Absolute Calibration Strategies for the Hydrogen Epoch of Reionization Array and Their Impact on the 21 cm Power Spectrum


Abstract in English

We discuss absolute calibration strategies for Phase I of the Hydrogen Epoch of Reionization Array (HERA), which aims to measure the cosmological 21 cm signal from the Epoch of Reionization (EoR). HERA is a drift-scan array with a 10 degree wide field of view, meaning bright, well-characterized point source transits are scarce. This, combined with HERAs redundant sampling of the uv plane and the modest angular resolution of the Phase I instrument, make traditional sky-based and self-calibration techniques difficult to implement with high dynamic range. Nonetheless, in this work we demonstrate calibration for HERA using point source catalogues and electromagnetic simulations of its primary beam.
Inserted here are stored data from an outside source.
(* ===== verification/Tenancy.v ===== *)
(** * Tenant isolation and data integrity of the jobs API

    The invariant of the job tables, the effect one user's requests may have,
    and the proof that every request of the controller stays within both. *)
From S2P Require Import Prelude Json Program Schema Services Memory JsDate Report Config Media Queue JobsRepository Dto JobsService.

(** ** The invariant *)

(** Keys point below the owner's own prefix. *)
Definition own_keys (id : jstr) (j : Job) : Prop :=
  (job_audioKey j = None ∨ job_audioKey j = Some (MediaService.audioKey (job_userId j) id))
  ∧ (job_pdfKey j = None ∨ job_pdfKey j = Some (MediaService.pdfKey (job_userId j) id)).

(** What the columns of a job say together: a READY job has its PDF and no error, a
    FAILED one a message that fits its column, and a transcript is never blank. *)
Definition typed_job (id : jstr) (j : Job) : Prop :=
  match job_status j with
  | READY => job_pdfKey j = Some (MediaService.pdfKey (job_userId j) id) ∧ job_errorMessage j = None
  | FAILED => ∃ m, job_errorMessage j = Some m ∧ length m ≤ 1000
  | _ => True
  end
  ∧ match job_transcript j with Some t => trim t = t ∧ t ≠ [] | None => True end.

(** Updates that keep it so. *)
Definition typed_data (d : JobData) : Prop :=
  match data_status d with
  | Some READY => data_errorMessage d = Some None ∧ is_Some (data_pdfKey d)
  | Some FAILED => ∃ m, data_errorMessage d = Some (Some m) ∧ length m ≤ 1000
  | Some _ => True
  | None => data_errorMessage d = None
  end
  ∧ match data_transcript d with Some t => trim t = t ∧ t ≠ [] | None => True end.

Lemma typed_update id d t j :
  typed_job id j → typed_data d →
  data_pdfKey d = None ∨ data_pdfKey d = Some (MediaService.pdfKey (job_userId j) id) →
  typed_job id (apply_data d t j).
Proof.
  intros [Hs Ht] [Hds Hdt] Hp. unfold typed_job. simpl. split.
  - destruct (data_status d) as [st|]; simpl.
    + destruct st; try done.
      * destruct Hds as [-> [k Hk]]. destruct Hp as [Hp| ->]; [congruence|done].
      * destruct Hds as (m & -> & Hm). by exists m.
    + rewrite Hds. simpl. destruct (job_status j); try done. destruct Hs as [Hs ->]. by destruct Hp as [->| ->].
  - by destruct (data_transcript d).
Qed.

(** The sort orders leave one way to read a report. *)
Definition unambiguous (s : Store) : Prop := ∀ id t t', report_of s id t → report_of s id t' → t = t'.

Record integrity (s : Store) : Prop := {
  section_ids_unique : consistent s;
  keys_own : ∀ id j, jobs s !! id = Some j → own_keys id j;
  idempotency_unique : ∀ id id' j j' k,
    jobs s !! id = Some j → jobs s !! id' = Some j' → job_userId j = job_userId j' →
    job_idempotencyKey j = Some k → job_idempotencyKey j' = Some k → id = id';
  reports_unambiguous : unambiguous s;
  sections_belong : ∀ x, x ∈ reportSections s → is_Some (jobs s !! section_jobId x);
  jobs_typed : ∀ id j, jobs s !! id = Some j → typed_job id j;
}.

(** ** The effect of a user's requests *)
Definition own_key (u k : jstr) : Prop :=
  ∃ id, k = MediaService.audioKey u id ∨ k = MediaService.pdfKey u id.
We show that unmodeled diffuse flux and instrumental contaminants can corrupt the gain solutions, and present a gain smoothing approach for mitigating their impact on the 21 cm power spectrum. We also demonstrate a hybrid sky and redundant calibration scheme and compare it to pure sky-based calibration, showing only a marginal improvement to the gain solutions at intermediate delay scales. Our work suggests that the HERA Phase I system can be well-calibrated for a foreground-avoidance power spectrum estimator by applying direction-independent gains with a small set of degrees of freedom across the frequency and time axes.